Begin at the line below that has "fuel w = (let*" and stop after the line that has "AlbumsCreate (trace first.2)". Please restate only those lines, word for word.

######

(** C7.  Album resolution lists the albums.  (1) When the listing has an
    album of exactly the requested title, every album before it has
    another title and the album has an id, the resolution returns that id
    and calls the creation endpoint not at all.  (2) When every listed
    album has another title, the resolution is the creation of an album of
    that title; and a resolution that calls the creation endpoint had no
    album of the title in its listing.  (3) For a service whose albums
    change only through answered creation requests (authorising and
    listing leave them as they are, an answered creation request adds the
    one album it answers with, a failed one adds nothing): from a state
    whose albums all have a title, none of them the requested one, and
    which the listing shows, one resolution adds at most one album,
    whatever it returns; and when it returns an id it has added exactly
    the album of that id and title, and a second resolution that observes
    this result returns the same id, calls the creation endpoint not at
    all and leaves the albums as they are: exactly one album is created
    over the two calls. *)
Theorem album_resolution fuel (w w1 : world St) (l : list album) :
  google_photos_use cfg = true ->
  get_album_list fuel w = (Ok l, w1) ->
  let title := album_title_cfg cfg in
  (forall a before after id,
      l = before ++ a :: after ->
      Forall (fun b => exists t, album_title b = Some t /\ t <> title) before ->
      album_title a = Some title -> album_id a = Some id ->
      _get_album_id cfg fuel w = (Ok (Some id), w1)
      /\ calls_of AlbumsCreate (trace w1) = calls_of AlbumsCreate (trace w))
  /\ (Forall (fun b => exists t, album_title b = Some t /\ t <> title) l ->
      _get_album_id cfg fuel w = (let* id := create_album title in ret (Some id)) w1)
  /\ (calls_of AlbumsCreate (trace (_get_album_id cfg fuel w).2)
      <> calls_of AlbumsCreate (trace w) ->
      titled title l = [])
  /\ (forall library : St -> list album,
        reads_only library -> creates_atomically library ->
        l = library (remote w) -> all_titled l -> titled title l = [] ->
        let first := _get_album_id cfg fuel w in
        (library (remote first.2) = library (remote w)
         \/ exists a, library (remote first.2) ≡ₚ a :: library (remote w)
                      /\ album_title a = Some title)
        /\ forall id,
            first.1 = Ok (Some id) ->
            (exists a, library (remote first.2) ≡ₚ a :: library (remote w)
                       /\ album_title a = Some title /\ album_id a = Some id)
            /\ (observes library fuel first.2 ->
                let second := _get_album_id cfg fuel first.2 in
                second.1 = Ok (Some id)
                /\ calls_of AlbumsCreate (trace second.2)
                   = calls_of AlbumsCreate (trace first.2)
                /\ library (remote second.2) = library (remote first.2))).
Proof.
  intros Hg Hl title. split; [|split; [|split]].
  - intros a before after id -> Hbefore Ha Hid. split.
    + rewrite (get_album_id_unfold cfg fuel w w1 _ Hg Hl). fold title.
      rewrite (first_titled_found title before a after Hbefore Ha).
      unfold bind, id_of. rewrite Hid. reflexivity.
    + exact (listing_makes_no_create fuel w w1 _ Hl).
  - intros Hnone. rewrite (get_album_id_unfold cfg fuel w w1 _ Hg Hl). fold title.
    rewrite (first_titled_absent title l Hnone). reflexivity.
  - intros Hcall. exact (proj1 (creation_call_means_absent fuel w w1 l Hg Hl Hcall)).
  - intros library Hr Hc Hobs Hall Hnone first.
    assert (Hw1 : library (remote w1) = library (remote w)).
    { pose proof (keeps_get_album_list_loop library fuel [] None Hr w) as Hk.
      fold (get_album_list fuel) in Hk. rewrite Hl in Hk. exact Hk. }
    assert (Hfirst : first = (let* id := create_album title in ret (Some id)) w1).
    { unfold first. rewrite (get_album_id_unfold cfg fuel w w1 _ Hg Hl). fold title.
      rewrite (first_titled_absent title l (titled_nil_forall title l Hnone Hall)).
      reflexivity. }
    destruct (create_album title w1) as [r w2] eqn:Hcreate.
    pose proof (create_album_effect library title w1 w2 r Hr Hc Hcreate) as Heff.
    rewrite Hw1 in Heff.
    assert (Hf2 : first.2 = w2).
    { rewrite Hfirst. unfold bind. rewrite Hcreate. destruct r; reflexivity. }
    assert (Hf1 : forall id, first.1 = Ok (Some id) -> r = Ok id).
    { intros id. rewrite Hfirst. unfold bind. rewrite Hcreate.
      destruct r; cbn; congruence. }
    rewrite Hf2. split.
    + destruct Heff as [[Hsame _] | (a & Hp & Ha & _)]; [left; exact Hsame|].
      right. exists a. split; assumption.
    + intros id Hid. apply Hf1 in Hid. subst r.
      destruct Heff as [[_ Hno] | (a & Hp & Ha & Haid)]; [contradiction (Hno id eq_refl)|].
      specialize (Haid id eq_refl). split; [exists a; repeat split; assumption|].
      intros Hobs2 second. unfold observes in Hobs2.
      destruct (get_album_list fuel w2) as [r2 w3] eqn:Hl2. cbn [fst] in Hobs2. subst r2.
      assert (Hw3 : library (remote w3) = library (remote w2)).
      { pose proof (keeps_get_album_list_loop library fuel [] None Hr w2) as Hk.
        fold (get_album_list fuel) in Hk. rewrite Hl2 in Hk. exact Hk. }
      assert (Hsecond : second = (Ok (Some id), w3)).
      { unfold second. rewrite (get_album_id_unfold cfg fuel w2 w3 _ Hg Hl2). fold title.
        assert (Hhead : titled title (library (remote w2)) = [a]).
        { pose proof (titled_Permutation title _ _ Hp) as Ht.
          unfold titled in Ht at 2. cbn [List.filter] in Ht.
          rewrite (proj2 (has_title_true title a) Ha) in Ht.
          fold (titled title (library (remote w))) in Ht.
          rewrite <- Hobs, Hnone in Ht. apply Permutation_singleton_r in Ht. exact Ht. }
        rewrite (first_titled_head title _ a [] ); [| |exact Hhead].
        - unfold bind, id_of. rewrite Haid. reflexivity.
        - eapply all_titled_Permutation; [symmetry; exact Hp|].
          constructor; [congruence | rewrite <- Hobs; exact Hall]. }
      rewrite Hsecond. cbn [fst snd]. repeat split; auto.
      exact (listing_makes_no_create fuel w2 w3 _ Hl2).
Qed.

######

» **EXERCISE ANSWER**
      _get_album_id cfg fuel w = (let* id := create_album title in ret (Some id)) w1)
  /\ (calls_of AlbumsCreate (trace (_get_album_id cfg fuel w).2)
      <> calls_of AlbumsCreate (trace w) ->
      titled title l = [])
  /\ (forall library : St -> list album,
        reads_only library -> creates_atomically library ->
        l = library (remote w) -> all_titled l -> titled title l = [] ->
        let first := _get_album_id cfg fuel w in
        (library (remote first.2) = library (remote w)
         \/ exists a, library (remote first.2) ≡ₚ a :: library (remote w)
                      /\ album_title a = Some title)
        /\ forall id,
            first.1 = Ok (Some id) ->
            (exists a, library (remote first.2) ≡ₚ a :: library (remote w)
                       /\ album_title a = Some title /\ album_id a = Some id)
            /\ (observes library fuel first.2 ->
                let second := _get_album_id cfg fuel first.2 in
                second.1 = Ok (Some id)
                /\ calls_of AlbumsCreate (trace second.2)
                   = calls_of AlbumsCreate (trace first.2)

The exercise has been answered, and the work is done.